In osteria con Pierangelo Beccaro
Ci sono luoghi che parlano. E poi c’è l’arte a fare da megafono: cattura la luce, accende particolari, rende vivo il tempo sospeso…
Così è l’ultimo lavoro di Pierangelo Beccaro: una scena tutta veneta. Siamo in un’osteria. Al tavolo, due signori. Tra di loro, un bicchiere di vino, un bianco, che dà il titolo al quadro.
Quadro che è documento. Chissà se i figli dei nostri figli sapranno ancora cos’è un’osteria… Semplicità e genuinità di un luogo, in cui andare a ombre è pura espressione di socialità, una dichiarazione di amicizia e di solidarietà, che passa anche in maniera silenziosa, semplicemente condividendo uno spazio, un tempo, un’ombra.

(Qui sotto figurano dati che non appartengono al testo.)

(** [prefixEnd] turns a prefix into a range of names: a valid name starts with the prefix
    exactly when it lies between the prefix and its end in byte order, whatever its characters,
    those next to the surrogates and the last ones of Unicode included. *)
Lemma prefixEnd_range (prefix s : string) :
  ValidString prefix = true -> ContainsByte prefix "/" = true -> ValidString s = true ->
  HasPrefix s prefix = (prefix <=s s) && (s <s prefixEnd prefix).
Proof.
  intros Hv Hc Hs. destruct (prefixEnd_spec prefix Hv Hc) as (x & r & n & -> & -> & Hx & Hr & Hm). destruct (succRune_spec r Hr Hm) as (Hsr & Hlt & Hnext).
  rewrite leb_ltb. apply Bool.eq_true_iff_eq. rewrite andb_true_iff, negb_true_iff. split.
  - intros [t ->]%HasPrefix_spec. rewrite !string_app_assoc, !ltb_app. split.
    2: { rewrite <- (string_app_nil_r (encodeRune (succRune r))). by apply encodeRune_lt. }
    rewrite <- (string_app_nil_r (encodeRunes (repeat MaxRune n))) at 2. rewrite ltb_app. by destruct t.
  - intros [H1 H2]. destruct (between_common x _ _ s H1 H2) as [u ->]. rewrite ltb_app in H1, H2. rewrite ValidString_app in Hs by done.
    destruct (valid_split u Hs) as [->|(q & t & Hq & ->)].
    { pose proof (encodeRune_length r Hr). destruct (encodeRune r); [cbn in *; lia|done]. }
    assert (q = r) as ->.
    { destruct (Z.lt_trichotomy q r) as [Hl|[?|Hl]]; [|done|]; exfalso; [by rewrite encodeRune_lt in H1|].
      specialize (Hnext q Hq Hl). destruct (Z.eq_dec q (succRune r)) as [->|Hne].
      - rewrite <- (string_app_nil_r (encodeRune (succRune r))) in H2 at 2. rewrite ltb_app in H2. by destruct t.
      - pose proof (encodeRune_lt (succRune r) q "" t Hsr Hq ltac:(lia)) as H3. rewrite string_app_nil_r in H3. by rewrite (ltb_asym _ _ H3) in H2. }
    rewrite ltb_app in H1. rewrite ValidString_encode in Hs by done. destruct (proj1 (HasPrefix_spec _ _) (max_prefix n t Hs H1)) as [v ->].
    apply HasPrefix_spec. exists v. by rewrite !string_app_assoc.
Qed.

(** The last character before the surrogates, and the last one of all. *)
Example prefixEnd_surrogates : prefixEnd ("b/" +:+ encodeRune 55295 +:+ encodeRune MaxRune) = "b/" +:+ encodeRune 57344.
Proof. by vm_compute. Qed.

(** Valid text found in valid text starts at a character. *)
Lemma valid_head d : ValidString d = true -> d <> "" -> exists c t, d = String c t /\ ~ (128 <= byte_val c <= 193).
Proof.
  intros Hd Hne. destruct (valid_split d Hd) as [->|(r & t & Hr & ->)]; [done|]. pose proof (proj1 (scalar_spec r) Hr) as [Br _].
  destruct (encodeRune_cases r Hr) as [[Rr ->]|[[Rr ->]|[[Rr ->]|[Rr ->]]]]; unfold str1; cbn [String.append]; do 2 eexists; (split; [reflexivity|]); rewrite byteOf_val; euclid.
Qed.

Lemma app_split a b c d : a +:+ b = c +:+ d -> (String.length a <= String.length c)%nat -> exists e, c = a +:+ e /\ b = e +:+ d.
Proof.
  revert c. induction a as [|x a IH]; intros c E Hl; [by exists c|]. destruct c as [|y c]; [cbn in Hl; lia|]. injection E as <- E.
  destruct (IH c E ltac:(cbn in Hl; lia)) as (e & -> & ->). by exists e.
Qed.

Lemma encode_tail r x c t y : scalar r = true -> encodeRune r = x +:+ String c t +:+ y -> x <> "" -> 128 <= byte_val c <= 191.
Proof.
  intros Hr E Hx. pose proof (proj1 (scalar_spec r) Hr) as [Br _]. change (String c t +:+ y) with (String c (t +:+ y)) in E. set (u := t +:+ y) in *. clearbody u.
  destruct (encodeRune_cases r Hr) as [[Rr E']|[[Rr E']|[[Rr E']|[Rr E']]]]; rewrite E' in E; unfold str1 in E; destruct x as [|c1 x]; try done;
    (destruct x as [|c2 x]; [cbn in E; first [discriminate E|injection E as; subst; rewrite byteOf_val; euclid]|]);
    (destruct x as [|c3 x]; [cbn in E; first [discriminate E|injection E as; subst; rewrite byteOf_val; euclid]|]);
    (destruct x as [|c4 x]; [cbn in E; first [discriminate E|injection E as; subst; rewrite byteOf_val; euclid]|]); cbn in E; try discriminate E.
  all: try (by destruct x).
Qed.

Lemma valid_between n s x d y : (String.length s <= n)%nat -> ValidString s = true -> s = x +:+ d +:+ y -> ValidString d = true -> d <> "" -> ValidString x = true.
Proof.
  revert s x. induction n as [|n IH]; intros s x Hn Hs Es Hd Hne; (destruct x as [|cx x]; [done|]); [destruct s; [done|cbn in Hn; lia]|].
  destruct (valid_split s Hs) as [->|(r & t & Hr & ->)]; [done|]. destruct (valid_head d Hd Hne) as (c & u & -> & Hc). pose proof (encodeRune_length r Hr).
  destruct (decide (String.length (encodeRune r) <= String.length (String cx x))%nat) as [Hle|Hgt].
  - destruct (app_split _ _ _ _ Es Hle) as (e & Ex & Et). rewrite Ex. rewrite ValidString_encode in * by done.
    apply (IH t e); [rewrite string_length_app in Hn; lia|done|done|done|done].
  - exfalso. destruct (app_split (String cx x) (String c u +:+ y) (encodeRune r) t) as (e & Ee & Eu); [done|lia|].
    destruct e as [|b e]; [rewrite string_app_nil_r in Ee; rewrite Ee in Hgt; lia|]. injection Eu as <- _.
    pose proof (encode_tail r (String cx x) c "" e Hr Ee ltac:(done)). lia.
Qed.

CURIOSITÀ | Si pensa che il termine con cui si indica il calice di vino, ombra, prenda il nome dall’abitudine, da parte dei vignaioli, di vendere il vino all’ombra del campanile di San Marco, su bancarelle ambulanti che poi spostavano seguendone l’ombra, per mantenere la bevanda sempre fresca. I venditori si chiamavano “bacari”, termine che si conserva nella tipicità delle osterie veneziane che deriva probabilmente dall’antica espressione dialettale veneziana “far bacara”, cioè far festa in nome di Bacco.
Sulla scia ebbra del bon vin si sviluppa l’osteria, che diventa un punto di ritrovo consolidato non solo per i paesani ma anche per i viandanti che qui possono trovare piatti caldi e alloggi. L’osteria diventa così espressione di ospitalità oltre che di socialità. E scrigno di storie.
Proprio un’osteria ci accoglie, per la presentazione dell’opera dell’artista vazzolese Pierangelo Beccaro. Siamo a pochi passi da Borgo Malanotte, un piccolo borgo rimasto immutato come per incanto sin dal ‘600 nella campagna trevigiana percorsa dal fiume Piave in quel di Tezze a Vazzola. Proprio al suo interno, un’osteria della tradizione, l’Osteria al Cortivo, dove si respira l’atmosfera rustica e genuina di un tempo grazie alla gestione familiare di Gioachino.
Qui l’artista presenta alcuni suoi lavori, tra cui l’ultimo, dedicati a far assaporare angoli di Veneto autentici, custodi di una storia intensa e generosa, proprio come il vino che oggi lo ha reso famoso in tutto il mondo (di cui Pierangelo Beccaro, peraltro, è fine conoscitore ed estimatore, in quanto fondatore della Confraternita del Raboso del Piave).
Così, nell’arte di Pierangelo Beccaro troviamo non solo l’osteria, ma anche paesaggi riconoscibili della campagna veneta, molti dei quali già non ci sono più, perché han fatto posto all’urbanizzazione che avanza. La mano e lo sguardo dell’artista sono mossi da una certa sensibilità, come se lo sforzo fosse quello di tenere accesi luoghi, momenti, valori in quadri che son pieni di luce e di colore. Certe cromie non riescono se tu quei luoghi/momenti/valori non li vivi! Ed è chiaro, guardando i suoi quadri, che in quelle scene dipinte Pierangelo Beccaro c’era.
Era in quell’osteria, nel momento in cui la luce del sole faceva capolino dalla finestra e quei due seduti aspettavano forse una seconda ombra di vino; intanto c’era un bianco.
E poi ancora tra i filari rossi e gialli di Glera lui c’era, sul bivio in cui il Monticano incrocia il Vazzoletta è passato, ed ha pure calpestato quel luogo verde in zona San Fris che ora non c’è più perché serviva più strada…
Pierangelo Beccaro c’era. Non solo fisicamente, ma anche con il cuore e con la mente.
E nell’arte riversa un po’ di nostalgia, quella di chi sa che quello che oggi vede e tocca è destinato a tramontare, fragile bellezza che il tempo porta via e tramuta all’incalzare della modernità. Così è la natura, così è la tradizione.
Ma i toni accesi sono un invito: a cercare, scoprire, custodire. Perché certi luoghi/momenti/valori hanno ancora molto da dirci. E quando tutto sembra franare o non sapere da che parte andare, sono (e possono restare) un punto fermo a cui guardare.